*Problem to work on*
Would you please return the lines of the entries below starting at the line that has "Conventions of the embedding." and ending at the line that has "- An argument", both included, exactly as they are?

*Records provided*
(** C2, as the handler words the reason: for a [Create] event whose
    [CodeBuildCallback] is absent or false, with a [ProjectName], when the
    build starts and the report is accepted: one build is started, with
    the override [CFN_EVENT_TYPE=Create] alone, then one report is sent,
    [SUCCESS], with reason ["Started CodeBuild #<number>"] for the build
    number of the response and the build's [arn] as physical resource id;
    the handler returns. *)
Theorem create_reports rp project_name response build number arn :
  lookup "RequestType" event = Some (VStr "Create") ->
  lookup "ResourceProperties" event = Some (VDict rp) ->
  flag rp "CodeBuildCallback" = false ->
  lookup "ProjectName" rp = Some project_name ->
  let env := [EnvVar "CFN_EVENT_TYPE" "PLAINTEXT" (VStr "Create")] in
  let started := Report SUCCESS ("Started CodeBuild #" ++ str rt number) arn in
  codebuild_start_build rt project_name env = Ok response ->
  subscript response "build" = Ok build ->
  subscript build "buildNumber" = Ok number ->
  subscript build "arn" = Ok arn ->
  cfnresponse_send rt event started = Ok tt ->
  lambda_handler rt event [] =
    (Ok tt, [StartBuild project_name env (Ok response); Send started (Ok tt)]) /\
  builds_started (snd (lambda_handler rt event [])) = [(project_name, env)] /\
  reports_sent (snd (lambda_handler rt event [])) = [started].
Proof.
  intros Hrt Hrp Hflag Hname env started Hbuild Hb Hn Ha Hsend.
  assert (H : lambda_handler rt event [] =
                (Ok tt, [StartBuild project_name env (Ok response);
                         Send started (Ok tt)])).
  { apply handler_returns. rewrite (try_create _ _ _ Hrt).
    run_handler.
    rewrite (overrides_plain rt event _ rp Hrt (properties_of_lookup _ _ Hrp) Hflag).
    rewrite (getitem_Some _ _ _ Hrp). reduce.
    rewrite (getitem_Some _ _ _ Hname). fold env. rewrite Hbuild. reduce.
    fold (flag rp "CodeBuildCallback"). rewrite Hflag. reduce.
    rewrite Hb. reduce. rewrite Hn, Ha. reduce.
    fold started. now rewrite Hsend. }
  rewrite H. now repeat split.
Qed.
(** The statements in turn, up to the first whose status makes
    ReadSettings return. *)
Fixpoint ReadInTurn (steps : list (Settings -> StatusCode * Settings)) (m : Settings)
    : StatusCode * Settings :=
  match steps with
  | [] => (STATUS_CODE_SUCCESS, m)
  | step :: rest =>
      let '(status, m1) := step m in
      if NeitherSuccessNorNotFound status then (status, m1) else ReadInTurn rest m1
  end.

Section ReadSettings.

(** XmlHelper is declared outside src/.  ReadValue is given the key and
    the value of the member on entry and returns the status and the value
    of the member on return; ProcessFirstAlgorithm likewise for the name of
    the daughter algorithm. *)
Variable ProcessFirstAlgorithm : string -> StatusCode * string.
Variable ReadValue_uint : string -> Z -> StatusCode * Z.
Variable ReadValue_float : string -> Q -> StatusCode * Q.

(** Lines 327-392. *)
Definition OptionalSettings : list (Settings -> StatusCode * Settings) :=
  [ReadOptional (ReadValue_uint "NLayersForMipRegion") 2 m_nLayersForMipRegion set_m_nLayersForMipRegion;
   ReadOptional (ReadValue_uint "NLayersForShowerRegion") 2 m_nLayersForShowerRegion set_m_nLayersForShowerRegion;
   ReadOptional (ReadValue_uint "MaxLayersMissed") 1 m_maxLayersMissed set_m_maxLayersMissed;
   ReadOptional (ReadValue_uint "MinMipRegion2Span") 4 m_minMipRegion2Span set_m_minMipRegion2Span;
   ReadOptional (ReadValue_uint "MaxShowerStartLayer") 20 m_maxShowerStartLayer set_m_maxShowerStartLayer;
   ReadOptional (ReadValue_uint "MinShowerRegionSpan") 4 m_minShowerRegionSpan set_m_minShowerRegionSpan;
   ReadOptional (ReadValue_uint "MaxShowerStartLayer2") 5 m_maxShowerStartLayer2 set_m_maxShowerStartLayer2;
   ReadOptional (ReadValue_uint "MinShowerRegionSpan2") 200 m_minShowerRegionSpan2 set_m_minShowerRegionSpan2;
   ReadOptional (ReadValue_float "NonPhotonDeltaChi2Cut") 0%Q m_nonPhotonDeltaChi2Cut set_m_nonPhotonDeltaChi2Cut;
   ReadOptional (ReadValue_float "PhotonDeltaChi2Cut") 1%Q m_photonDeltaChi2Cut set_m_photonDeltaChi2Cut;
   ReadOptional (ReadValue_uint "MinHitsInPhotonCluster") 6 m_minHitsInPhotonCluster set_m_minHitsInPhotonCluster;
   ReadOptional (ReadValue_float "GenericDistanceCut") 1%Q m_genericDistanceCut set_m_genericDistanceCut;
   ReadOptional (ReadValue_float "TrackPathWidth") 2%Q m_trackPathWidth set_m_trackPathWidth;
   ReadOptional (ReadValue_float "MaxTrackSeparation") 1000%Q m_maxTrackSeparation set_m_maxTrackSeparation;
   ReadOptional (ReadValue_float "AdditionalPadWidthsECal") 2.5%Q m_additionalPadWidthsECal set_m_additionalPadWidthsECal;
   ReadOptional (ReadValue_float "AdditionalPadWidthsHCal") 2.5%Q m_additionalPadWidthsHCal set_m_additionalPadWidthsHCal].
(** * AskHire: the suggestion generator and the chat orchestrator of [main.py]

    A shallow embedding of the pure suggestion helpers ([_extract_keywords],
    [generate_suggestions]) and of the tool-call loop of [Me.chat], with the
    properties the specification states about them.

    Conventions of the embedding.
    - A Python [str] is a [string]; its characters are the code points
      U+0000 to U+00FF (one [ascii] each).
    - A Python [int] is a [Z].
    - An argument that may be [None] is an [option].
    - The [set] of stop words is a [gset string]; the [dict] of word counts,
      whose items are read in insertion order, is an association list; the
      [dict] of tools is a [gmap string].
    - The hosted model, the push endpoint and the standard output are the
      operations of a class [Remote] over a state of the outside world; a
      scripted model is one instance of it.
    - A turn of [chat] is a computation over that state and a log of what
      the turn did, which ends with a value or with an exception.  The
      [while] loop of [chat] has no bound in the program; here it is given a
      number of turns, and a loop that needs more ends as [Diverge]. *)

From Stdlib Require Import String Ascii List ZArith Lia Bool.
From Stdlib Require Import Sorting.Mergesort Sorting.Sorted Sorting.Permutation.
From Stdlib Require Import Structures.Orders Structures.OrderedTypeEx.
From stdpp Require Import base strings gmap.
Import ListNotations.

*Written answer*
    Conventions of the embedding.
    - A Python [str] is a [string]; its characters are the code points
      U+0000 to U+00FF (one [ascii] each).
    - A Python [int] is a [Z].
    - An argument that may be [None] is an [option].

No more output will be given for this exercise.